In 2019, the EU provided similar guidance to serve as a precursor to more explicit regulation. The MDR states the single mandatory requirement related to device security:

For devices that incorporate software or for software that are devices in themselves, the software shall be developed and manufactured in accordance with the state of the art taking into account the principles of development life cycle, risk management, including information security, verification and validation.

The requirement itself is vague, but the accompanying guidance clearly establishes a similarly high expectation regarding the assessment and control for the security threats posed to any prospective device.

Conclusion

Now, more than ever, medical devices present an interesting landscape of potential targets for security research.
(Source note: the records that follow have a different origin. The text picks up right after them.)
Lemma finished_and_released q holder chosen w r w' :
  q_project_id q = pid -> q_holder q = holder ->
  forall d, begin_missing_git_recovery q d = (Ok tt, registry w) ->
  (run! result := wtry (finish_recovery E today plan holder chosen) in
   run! released := wtry (on_registry (release_lease pid holder)) in
   run! message := from_result result in
   run! _ := from_result released in
   wret message) w = (r, w') ->
  reserved_and_released q d (registry w').
Proof.
  intros Hp Hh d Hbegun. unfold wbind, wtry, from_result.
  destruct (finish_recovery _ _ _ _ _ w) as [f w1] eqn:Hf. apply finish_inv in Hf as [ps Hps].
  destruct (on_registry _ w1) as [released w2] eqn:Hr. apply on_registry_inv in Hr as (_ & Hd & _).
  intros H. assert (w2 = w') as <- by (destruct f, released; cbn in H; by injection H).
  eapply begun_inv; [exact Hbegun|]. by rewrite Hp, Hh, Hd, Hps.
Qed.

Lemma after_quiet {A B} (c : wio A) (k : A -> wio B) w d r w' :
  keeps_registry c -> registry w = d -> wbind c k w = (r, w') ->
  registry w' = d \/ exists a w1, registry w1 = d /\ k a w1 = (r, w').
Proof.
  intros Hc Hd H. apply wbind_inv in H as [(e & Hce & ->)|(a & w1 & Hca & H)].
  - left. by rewrite (keeps_registry_inv _ _ _ _ Hc Hce).
  - right. exists a, w1. by rewrite (keeps_registry_inv _ _ _ _ Hc Hca).
Qed.

(** C23: A recovery either leaves the registry as it was, or every check on the reviewed attempt held when it began; then, however it ends, the project's lease is given back, the recovered conversation is stopped with the token of the recovery, and no journal of another conversation changed. *)
Theorem recovery_checks_and_releases resume w r w' :
  execute_git_recovery E read_small_log automated_child holder_for_current_process today plan resume w = (r, w') ->
  registry w' = registry w
  \/ exists holder at_ exp,
       reserved_and_released (recovery_request plan resume holder at_ exp) (registry w) (registry w').
Proof.
  unfold execute_git_recovery. intros H.
  pose proof (quiet_chosen E plan) as Q1. pose proof (quiet_checkout E plan) as Q2.
  pose proof (quiet_conflict E read_small_log plan) as Q3.
  remember (registry w) as d eqn:Hw. symmetry in Hw.
  do 13 (apply (after_quiet _ _ _ d) in H as [H|(? & w1 & Hw1 & H)];
    [by left| |solve [keep_registry]|exact Hw]; clear Hw w; rename w1 into w; rename Hw1 into Hw).
  apply wbind_inv in H as [(e & Hb & _)|([] & w1 & Hb & H)]; apply on_registry_inv in Hb as (_ & Hd & Hb).
  - left. destruct Hb as [(? & _ & [=])|(e' & He & _)]. rewrite Hd, Hw. clear -He Hw. subst d.
    unfold begin_missing_git_recovery, transaction in *. by destruct (recovery_refused _ _).
  - right. do 3 eexists. eapply (finished_and_released (recovery_request plan resume _ _ _)); [| | |exact H];
      [done..|]. rewrite <- Hw, Hd. destruct Hb as [([] & He & _)|(e' & _ & [=])]. by rewrite <- He, <- surjective_pairing.
Qed.
End Recovery.

(** ** Dispatching *)

(** Abandoning a worker gives no project a lease it had not. *)
Lemma abandoned_not_held a pid holder d :
  ~ holds holder pid d -> ~ holds holder pid (abandon_worker a d).2.
Proof.
  intros Hd. unfold abandon_worker, transaction, txn_try.
  repeat (case_match; simplify_eq/=; try done).
  all: repeat match goal with H : record_worker_run _ _ _ = Ok _ |- _ =>
         apply record_worker_run_frame in H as (? & ? & ->) end.
  all: try match goal with H : sql_delete _ _ _ = _ |- _ => unfold sql_delete in H; repeat (case_match; simplify_eq/=) end.
  all: unfold holds in *; cbn in *; try done.
  all: destruct (decide (w_project_id w = pid)) as [->|Hne]; [by rewrite lookup_delete_eq|by rewrite lookup_delete_ne].
Qed.

Lemma released_not_held pid holder w r w' :
  on_registry (release_lease pid holder) w = (r, w') -> ~ holds holder pid (registry w').
Proof. intros H. apply on_registry_inv in H as (_ & -> & _). apply release_lease_gone. Qed.

Lemma job_lease_gone {A} job (k : unit -> wio A) w r w' :
  (forall u v, registry (k u v).2 = registry v) ->
  wbind (release_agent_job_lease_for_shutdown job) k w = (r, w') ->
  ~ holds (j_holder job) (job_id job) (registry w').
Proof.
  intros Hk H. unfold release_agent_job_lease_for_shutdown in H.
  apply wbind_inv in H as [(e & Hc & ->)|(u & w1 & Hc & H)];
    apply wbind_inv in Hc as [(e' & Hd & Hr)|(b & w2 & Hd & Hr)]; try done.
  - by apply released_not_held in Hd.
  - injection Hr as <- <-. apply released_not_held in Hd. specialize (Hk tt w2). rewrite H in Hk. cbn in Hk. by rewrite Hk.
Qed.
They are becoming more connected (and so more exposed to attack) and more capable of accomplishing amazing and life-changing healthcare outcomes for their users (and so more impactful if they are made to do otherwise). While these medical products often employ the same underlying technologies and hardware security principles as other IoT products the set of threats associated to the devices, their users, and their OEMs are often unique or significantly different. Regulators recognize this fast-changing environment and the need for intelligent, holistic, and qualitative secure development methodologies applied throughout the product lifecycle.